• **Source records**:
++++++++++

(** After the swaps every old part stands aside. *)
Lemma swap_parts_runs nat ms : (nat = true -> has_native = true) ->
  runs (held cfg (before nat ms)) (swap_parts cfg run nat ms)
    (on_ok (fun sw d => sw = mkSwapped true true true nat ms /\ held cfg (after nat ms) d)).
Proof.
  intros Hnat. unfold swap_parts. cbv zeta.
  destruct part_names as (-> & -> & -> & -> & -> & -> & -> & -> & -> & -> & -> & -> & -> & ->).
  rewrite (staged_eq cfg run "despatch"), (staged_eq cfg run "despatch-pam-reset-helper"),
    (staged_eq cfg run "despatch-update-worker"), (staged_eq cfg run "web"), (staged_eq cfg run "migrations"),
    (staged_eq cfg run "deploy") by reflexivity.
  set (rest := native_before nat ++ part_before "despatch-mailsec-service" "mailsec" ms).
  assert (Hrest : forall name old, In (name, old)
      [("despatch", "despatch"); ("despatch-pam-reset-helper", "pam-reset-helper");
       ("despatch-update-worker", "update-worker"); ("web", "web"); ("migrations", "migrations"); ("deploy", "deploy")] ->
    framed cfg [cur name; stg name; prev old] rest).
  { intros name old Hin. unfold rest, native_before, part_before. simpl in Hin.
    destruct has_native eqn:Hn, nat, ms; cbn [app]; repeat destruct Hin as [[= <- <-]|Hin]; try done; frame_names. }
  (* the claims the later steps carry along *)
  set (web3 := [(cur "web", Tree (T "web")); (stg "web", Whatever)]).
  set (mig3 := [(cur "migrations", Tree (T "migrations")); (stg "migrations", Whatever)]).
  set (dep3 := [(cur "deploy", Tree (T "deploy")); (stg "deploy", Whatever); (prev "deploy", absent)]).
  set (pam3 := part_before "despatch-pam-reset-helper" "pam-reset-helper" true).
  set (wrk3 := part_before "despatch-update-worker" "update-worker" true).
  set (bin4 := part_after "despatch" "despatch" true).
  set (pam4 := part_after "despatch-pam-reset-helper" "pam-reset-helper" true).
  set (wrk4 := part_after "despatch-update-worker" "update-worker" true).
  set (web4 := [(prev "web", Tree (T "web"))]). set (mig4 := [(prev "migrations", Tree (T "migrations"))]).
  set (dep4 := [(prev "deploy", Tree (T "deploy"))]).
  assert (Hpieces : forall name old l, framed cfg [cur name; stg name; prev old] l ->
    In (name, old) [("despatch", "despatch"); ("despatch-pam-reset-helper", "pam-reset-helper");
       ("despatch-update-worker", "update-worker"); ("web", "web"); ("migrations", "migrations"); ("deploy", "deploy")] ->
    framed cfg [cur name; stg name; prev old] (l ++ rest)).
  { intros name old l Hl Hin. apply Forall_app. split; [exact Hl|by apply Hrest]. }
  eapply runs_ok_bind with (R := fun _ => held cfg ((bin4 ++ pam3 ++ wrk3 ++ web3 ++ mig3 ++ dep3) ++ rest)).
  { apply (swap_part "despatch" "despatch" (Tree (T "despatch")) NotDir ((pam3 ++ wrk3 ++ web3 ++ mig3 ++ dep3) ++ rest));
      [|apart_names..]. apply Hpieces; [frame_names|simpl; tauto]. }
  intros _. eapply runs_ok_bind with (R := fun _ => held cfg ((bin4 ++ pam4 ++ wrk3 ++ web3 ++ mig3 ++ dep3) ++ rest)).
  { swap_next (swap_optional "despatch-pam-reset-helper" "pam-reset-helper" NotDir)
      ((bin4 ++ wrk3 ++ web3 ++ mig3 ++ dep3) ++ rest) ltac:(pieces Hpieces). }
  intros _. eapply runs_ok_bind with (R := fun _ => held cfg ((bin4 ++ pam4 ++ wrk4 ++ web3 ++ mig3 ++ dep3) ++ rest)).
  { swap_next (swap_optional "despatch-update-worker" "update-worker" NotDir)
      ((bin4 ++ pam4 ++ web3 ++ mig3 ++ dep3) ++ rest) ltac:(pieces Hpieces). }
  intros _. eapply runs_ok_bind with (R := fun _ => held cfg ((bin4 ++ pam4 ++ wrk4 ++ web4 ++ mig3 ++ dep3) ++ rest)).
  { swap_next (swap_part "web" "web" (Tree (T "web")) Whatever) ((bin4 ++ pam4 ++ wrk4 ++ mig3 ++ dep3) ++ rest) ltac:(pieces Hpieces). }
  intros _. eapply runs_ok_bind with (R := fun _ => held cfg ((bin4 ++ pam4 ++ wrk4 ++ web4 ++ mig4 ++ dep3) ++ rest)).
  { swap_next (swap_part "migrations" "migrations" (Tree (T "migrations")) Whatever)
      ((bin4 ++ pam4 ++ wrk4 ++ web4 ++ dep3) ++ rest) ltac:(pieces Hpieces). }
  intros _. eapply runs_ok_bind with (R := fun _ => held cfg ((bin4 ++ pam4 ++ wrk4 ++ web4 ++ mig4 ++ dep4) ++ rest)).
  { swap_next (swap_optional "deploy" "deploy" Whatever) ((bin4 ++ pam4 ++ wrk4 ++ web4 ++ mig4) ++ rest) ltac:(pieces Hpieces). }
  intros _. set (six := bin4 ++ pam4 ++ wrk4 ++ web4 ++ mig4 ++ dep4).
  exact (swap_extras nat ms Hnat).
Qed.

++++++++++

Lines above that contain the string "Hnat" make up the answer.

  intros Hnat. unfold swap_parts. cbv zeta.
  exact (swap_extras nat ms Hnat).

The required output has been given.